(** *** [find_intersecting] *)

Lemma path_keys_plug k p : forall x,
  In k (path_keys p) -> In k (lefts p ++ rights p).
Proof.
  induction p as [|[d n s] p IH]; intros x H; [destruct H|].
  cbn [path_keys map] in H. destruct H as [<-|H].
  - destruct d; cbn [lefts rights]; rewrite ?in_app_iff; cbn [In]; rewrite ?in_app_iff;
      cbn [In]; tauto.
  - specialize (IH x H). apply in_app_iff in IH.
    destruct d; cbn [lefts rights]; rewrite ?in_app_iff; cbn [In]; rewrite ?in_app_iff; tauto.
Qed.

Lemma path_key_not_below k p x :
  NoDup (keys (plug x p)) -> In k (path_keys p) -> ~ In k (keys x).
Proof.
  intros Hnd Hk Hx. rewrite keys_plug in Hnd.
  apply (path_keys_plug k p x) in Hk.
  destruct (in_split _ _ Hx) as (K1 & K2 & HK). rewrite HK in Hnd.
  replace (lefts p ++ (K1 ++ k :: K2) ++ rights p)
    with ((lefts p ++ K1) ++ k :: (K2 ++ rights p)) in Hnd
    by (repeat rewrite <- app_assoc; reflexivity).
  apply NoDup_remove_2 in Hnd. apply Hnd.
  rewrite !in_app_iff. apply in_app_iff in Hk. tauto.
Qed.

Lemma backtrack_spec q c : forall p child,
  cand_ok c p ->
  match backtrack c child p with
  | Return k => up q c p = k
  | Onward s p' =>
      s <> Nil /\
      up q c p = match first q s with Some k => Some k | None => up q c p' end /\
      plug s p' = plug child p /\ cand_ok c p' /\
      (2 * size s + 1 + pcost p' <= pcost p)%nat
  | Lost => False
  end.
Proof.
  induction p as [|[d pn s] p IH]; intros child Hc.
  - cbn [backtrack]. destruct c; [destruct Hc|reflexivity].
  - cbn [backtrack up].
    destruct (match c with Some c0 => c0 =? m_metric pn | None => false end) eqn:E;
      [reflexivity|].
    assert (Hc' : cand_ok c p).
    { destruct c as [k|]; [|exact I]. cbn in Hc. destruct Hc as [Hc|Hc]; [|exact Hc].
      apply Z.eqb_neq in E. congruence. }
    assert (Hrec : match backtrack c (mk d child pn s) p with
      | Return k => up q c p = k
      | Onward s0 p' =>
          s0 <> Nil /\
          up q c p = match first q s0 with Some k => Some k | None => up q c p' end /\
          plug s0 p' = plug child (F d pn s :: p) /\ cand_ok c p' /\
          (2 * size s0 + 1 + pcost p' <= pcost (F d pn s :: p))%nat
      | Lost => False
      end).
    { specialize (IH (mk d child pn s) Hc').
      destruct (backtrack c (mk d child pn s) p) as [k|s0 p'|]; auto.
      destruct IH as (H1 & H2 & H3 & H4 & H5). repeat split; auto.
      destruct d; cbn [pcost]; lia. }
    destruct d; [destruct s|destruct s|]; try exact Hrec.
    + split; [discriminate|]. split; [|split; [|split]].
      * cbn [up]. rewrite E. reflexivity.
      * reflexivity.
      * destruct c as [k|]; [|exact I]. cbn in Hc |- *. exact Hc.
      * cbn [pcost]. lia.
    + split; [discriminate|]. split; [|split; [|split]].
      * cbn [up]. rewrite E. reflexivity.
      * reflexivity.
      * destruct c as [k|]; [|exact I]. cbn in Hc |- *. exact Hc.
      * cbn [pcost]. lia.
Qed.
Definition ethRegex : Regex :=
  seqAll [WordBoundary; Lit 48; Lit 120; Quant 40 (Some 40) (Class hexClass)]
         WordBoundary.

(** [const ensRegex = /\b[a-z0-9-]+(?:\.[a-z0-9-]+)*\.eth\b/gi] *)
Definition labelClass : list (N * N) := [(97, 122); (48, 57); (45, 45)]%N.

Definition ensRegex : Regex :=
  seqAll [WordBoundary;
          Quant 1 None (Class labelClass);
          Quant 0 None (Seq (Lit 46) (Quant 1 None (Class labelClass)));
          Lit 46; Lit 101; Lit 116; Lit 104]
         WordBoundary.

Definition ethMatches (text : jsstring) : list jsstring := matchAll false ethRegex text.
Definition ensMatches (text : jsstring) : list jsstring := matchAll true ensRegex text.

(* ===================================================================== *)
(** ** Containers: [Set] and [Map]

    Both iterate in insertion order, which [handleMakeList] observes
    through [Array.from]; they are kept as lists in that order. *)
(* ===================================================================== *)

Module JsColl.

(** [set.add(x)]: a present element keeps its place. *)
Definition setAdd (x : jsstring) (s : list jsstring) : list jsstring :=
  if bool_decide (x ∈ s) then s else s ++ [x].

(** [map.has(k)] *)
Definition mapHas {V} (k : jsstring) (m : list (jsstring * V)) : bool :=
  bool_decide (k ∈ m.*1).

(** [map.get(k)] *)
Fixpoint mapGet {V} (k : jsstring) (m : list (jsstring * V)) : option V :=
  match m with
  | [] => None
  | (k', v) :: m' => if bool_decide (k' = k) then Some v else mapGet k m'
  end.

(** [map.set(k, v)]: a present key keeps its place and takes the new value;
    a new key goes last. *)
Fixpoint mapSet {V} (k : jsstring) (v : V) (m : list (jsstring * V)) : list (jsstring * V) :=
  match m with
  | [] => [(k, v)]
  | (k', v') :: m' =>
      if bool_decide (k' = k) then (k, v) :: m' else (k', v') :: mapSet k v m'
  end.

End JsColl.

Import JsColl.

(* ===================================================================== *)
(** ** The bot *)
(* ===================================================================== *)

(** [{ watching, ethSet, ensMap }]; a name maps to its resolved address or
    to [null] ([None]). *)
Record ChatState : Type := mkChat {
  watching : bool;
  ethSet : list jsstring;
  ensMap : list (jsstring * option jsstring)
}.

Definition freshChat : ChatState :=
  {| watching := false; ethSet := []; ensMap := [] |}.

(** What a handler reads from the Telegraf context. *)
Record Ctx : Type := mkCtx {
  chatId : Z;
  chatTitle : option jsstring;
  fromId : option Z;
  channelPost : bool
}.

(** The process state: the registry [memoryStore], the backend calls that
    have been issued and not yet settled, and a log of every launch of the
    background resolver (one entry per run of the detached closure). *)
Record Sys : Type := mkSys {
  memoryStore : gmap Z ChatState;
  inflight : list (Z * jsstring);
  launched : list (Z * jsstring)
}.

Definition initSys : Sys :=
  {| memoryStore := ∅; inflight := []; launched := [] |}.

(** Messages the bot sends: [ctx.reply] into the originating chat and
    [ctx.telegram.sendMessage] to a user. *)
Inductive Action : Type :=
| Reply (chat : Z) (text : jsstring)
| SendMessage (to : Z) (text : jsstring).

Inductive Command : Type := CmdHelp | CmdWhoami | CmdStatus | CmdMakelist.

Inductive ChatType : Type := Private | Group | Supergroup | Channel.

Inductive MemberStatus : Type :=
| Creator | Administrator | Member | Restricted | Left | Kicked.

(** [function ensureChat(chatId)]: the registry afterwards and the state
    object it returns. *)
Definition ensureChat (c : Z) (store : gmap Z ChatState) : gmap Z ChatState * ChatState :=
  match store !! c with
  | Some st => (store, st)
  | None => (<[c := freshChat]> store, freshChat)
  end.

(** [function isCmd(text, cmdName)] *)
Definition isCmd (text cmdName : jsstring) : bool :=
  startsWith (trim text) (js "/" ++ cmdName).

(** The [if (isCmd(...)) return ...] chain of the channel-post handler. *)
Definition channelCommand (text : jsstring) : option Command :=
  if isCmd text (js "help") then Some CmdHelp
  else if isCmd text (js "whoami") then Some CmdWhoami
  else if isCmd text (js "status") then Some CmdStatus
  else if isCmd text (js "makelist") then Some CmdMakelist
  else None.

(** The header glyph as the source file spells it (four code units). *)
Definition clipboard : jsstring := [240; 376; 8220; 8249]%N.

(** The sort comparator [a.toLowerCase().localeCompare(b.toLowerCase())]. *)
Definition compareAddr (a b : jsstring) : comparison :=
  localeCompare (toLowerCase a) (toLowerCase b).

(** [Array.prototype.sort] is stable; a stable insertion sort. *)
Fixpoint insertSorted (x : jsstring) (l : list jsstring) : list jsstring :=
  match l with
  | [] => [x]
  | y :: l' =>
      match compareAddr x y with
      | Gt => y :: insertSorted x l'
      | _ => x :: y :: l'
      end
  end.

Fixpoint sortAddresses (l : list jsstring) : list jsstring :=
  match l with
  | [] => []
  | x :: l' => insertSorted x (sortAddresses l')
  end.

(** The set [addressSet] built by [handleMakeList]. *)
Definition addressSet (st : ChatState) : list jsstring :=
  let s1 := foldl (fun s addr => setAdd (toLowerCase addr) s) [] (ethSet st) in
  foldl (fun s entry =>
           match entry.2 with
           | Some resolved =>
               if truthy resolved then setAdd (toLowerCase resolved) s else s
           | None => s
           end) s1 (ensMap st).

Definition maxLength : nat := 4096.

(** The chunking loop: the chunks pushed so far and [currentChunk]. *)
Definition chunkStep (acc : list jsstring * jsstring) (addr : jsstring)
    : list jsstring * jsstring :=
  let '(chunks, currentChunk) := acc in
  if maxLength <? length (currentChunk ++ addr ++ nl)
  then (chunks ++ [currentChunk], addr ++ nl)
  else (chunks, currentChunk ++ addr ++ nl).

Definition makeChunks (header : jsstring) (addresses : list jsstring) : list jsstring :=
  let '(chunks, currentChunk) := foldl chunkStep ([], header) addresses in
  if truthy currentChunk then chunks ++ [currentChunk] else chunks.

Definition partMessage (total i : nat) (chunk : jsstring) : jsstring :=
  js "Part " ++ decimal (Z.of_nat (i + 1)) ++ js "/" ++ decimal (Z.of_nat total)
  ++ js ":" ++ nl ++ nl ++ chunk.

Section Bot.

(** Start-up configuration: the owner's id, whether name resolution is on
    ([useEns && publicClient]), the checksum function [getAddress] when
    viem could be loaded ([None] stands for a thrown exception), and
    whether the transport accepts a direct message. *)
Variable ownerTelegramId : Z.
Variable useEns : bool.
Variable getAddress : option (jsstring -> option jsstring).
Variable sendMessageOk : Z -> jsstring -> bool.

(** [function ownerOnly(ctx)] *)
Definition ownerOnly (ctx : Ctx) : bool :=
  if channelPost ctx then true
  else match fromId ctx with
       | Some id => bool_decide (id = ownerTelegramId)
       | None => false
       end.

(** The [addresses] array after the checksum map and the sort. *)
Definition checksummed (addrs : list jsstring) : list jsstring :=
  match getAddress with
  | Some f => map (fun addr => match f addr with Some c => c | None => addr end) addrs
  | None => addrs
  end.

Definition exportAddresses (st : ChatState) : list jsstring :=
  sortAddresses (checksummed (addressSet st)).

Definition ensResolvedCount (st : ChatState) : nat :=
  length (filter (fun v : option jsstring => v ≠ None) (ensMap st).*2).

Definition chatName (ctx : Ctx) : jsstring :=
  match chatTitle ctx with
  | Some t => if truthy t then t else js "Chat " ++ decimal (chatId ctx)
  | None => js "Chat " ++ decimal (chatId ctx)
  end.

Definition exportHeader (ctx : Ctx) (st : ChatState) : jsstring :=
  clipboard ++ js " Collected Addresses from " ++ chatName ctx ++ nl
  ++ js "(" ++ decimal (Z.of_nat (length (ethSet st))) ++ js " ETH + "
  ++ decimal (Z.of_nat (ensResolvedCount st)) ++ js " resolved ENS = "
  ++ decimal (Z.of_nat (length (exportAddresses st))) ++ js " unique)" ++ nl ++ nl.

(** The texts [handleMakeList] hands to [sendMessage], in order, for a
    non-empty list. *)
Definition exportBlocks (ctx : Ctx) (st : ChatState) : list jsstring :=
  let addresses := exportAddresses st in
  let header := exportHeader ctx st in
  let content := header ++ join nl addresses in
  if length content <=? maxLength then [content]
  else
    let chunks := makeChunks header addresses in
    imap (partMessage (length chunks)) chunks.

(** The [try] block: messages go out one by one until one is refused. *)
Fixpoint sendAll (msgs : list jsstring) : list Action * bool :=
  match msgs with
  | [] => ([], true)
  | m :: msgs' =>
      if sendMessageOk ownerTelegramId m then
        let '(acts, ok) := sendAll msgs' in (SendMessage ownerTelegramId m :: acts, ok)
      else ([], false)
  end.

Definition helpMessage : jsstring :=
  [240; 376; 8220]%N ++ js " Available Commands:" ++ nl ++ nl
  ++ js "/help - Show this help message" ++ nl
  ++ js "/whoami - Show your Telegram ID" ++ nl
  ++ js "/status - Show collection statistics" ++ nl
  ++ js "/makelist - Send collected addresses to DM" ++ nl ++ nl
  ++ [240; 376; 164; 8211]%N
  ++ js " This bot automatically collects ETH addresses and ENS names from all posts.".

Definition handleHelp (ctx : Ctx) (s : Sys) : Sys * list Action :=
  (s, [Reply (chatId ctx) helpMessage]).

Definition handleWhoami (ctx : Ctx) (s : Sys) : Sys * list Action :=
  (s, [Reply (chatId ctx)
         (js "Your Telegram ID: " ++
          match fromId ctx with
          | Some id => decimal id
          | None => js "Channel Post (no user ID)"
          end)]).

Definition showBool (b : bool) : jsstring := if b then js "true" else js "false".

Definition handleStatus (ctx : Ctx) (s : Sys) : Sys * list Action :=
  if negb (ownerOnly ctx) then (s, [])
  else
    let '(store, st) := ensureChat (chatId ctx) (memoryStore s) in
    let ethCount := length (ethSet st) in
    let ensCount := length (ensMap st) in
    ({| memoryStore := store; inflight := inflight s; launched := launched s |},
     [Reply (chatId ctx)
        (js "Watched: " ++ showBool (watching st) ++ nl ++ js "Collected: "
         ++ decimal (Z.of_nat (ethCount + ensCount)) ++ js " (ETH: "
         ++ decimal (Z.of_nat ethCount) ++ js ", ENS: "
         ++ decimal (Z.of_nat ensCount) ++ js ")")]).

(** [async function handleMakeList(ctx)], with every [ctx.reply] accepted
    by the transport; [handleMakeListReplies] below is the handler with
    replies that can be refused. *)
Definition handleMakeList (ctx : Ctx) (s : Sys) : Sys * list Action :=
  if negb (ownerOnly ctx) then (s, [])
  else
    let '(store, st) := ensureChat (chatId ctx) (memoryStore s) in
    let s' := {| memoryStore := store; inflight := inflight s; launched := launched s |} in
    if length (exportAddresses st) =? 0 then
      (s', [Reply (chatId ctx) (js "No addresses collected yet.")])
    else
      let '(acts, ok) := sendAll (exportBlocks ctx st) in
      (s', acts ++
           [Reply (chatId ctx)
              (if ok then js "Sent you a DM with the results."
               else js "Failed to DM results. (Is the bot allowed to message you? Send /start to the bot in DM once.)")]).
•••••
→ DIRECTIONS:
Scan the entries above for the line containing "Post (no user", and copy it and all lines after it exactly, down to and including the line containing "showBool (watching st)".

→ TASK RESULT:
          | None => js "Channel Post (no user ID)"
          end)]).

Definition showBool (b : bool) : jsstring := if b then js "true" else js "false".

Definition handleStatus (ctx : Ctx) (s : Sys) : Sys * list Action :=
  if negb (ownerOnly ctx) then (s, [])
  else
    let '(store, st) := ensureChat (chatId ctx) (memoryStore s) in
    let ethCount := length (ethSet st) in
    let ensCount := length (ensMap st) in
    ({| memoryStore := store; inflight := inflight s; launched := launched s |},
     [Reply (chatId ctx)
        (js "Watched: " ++ showBool (watching st) ++ nl ++ js "Collected: "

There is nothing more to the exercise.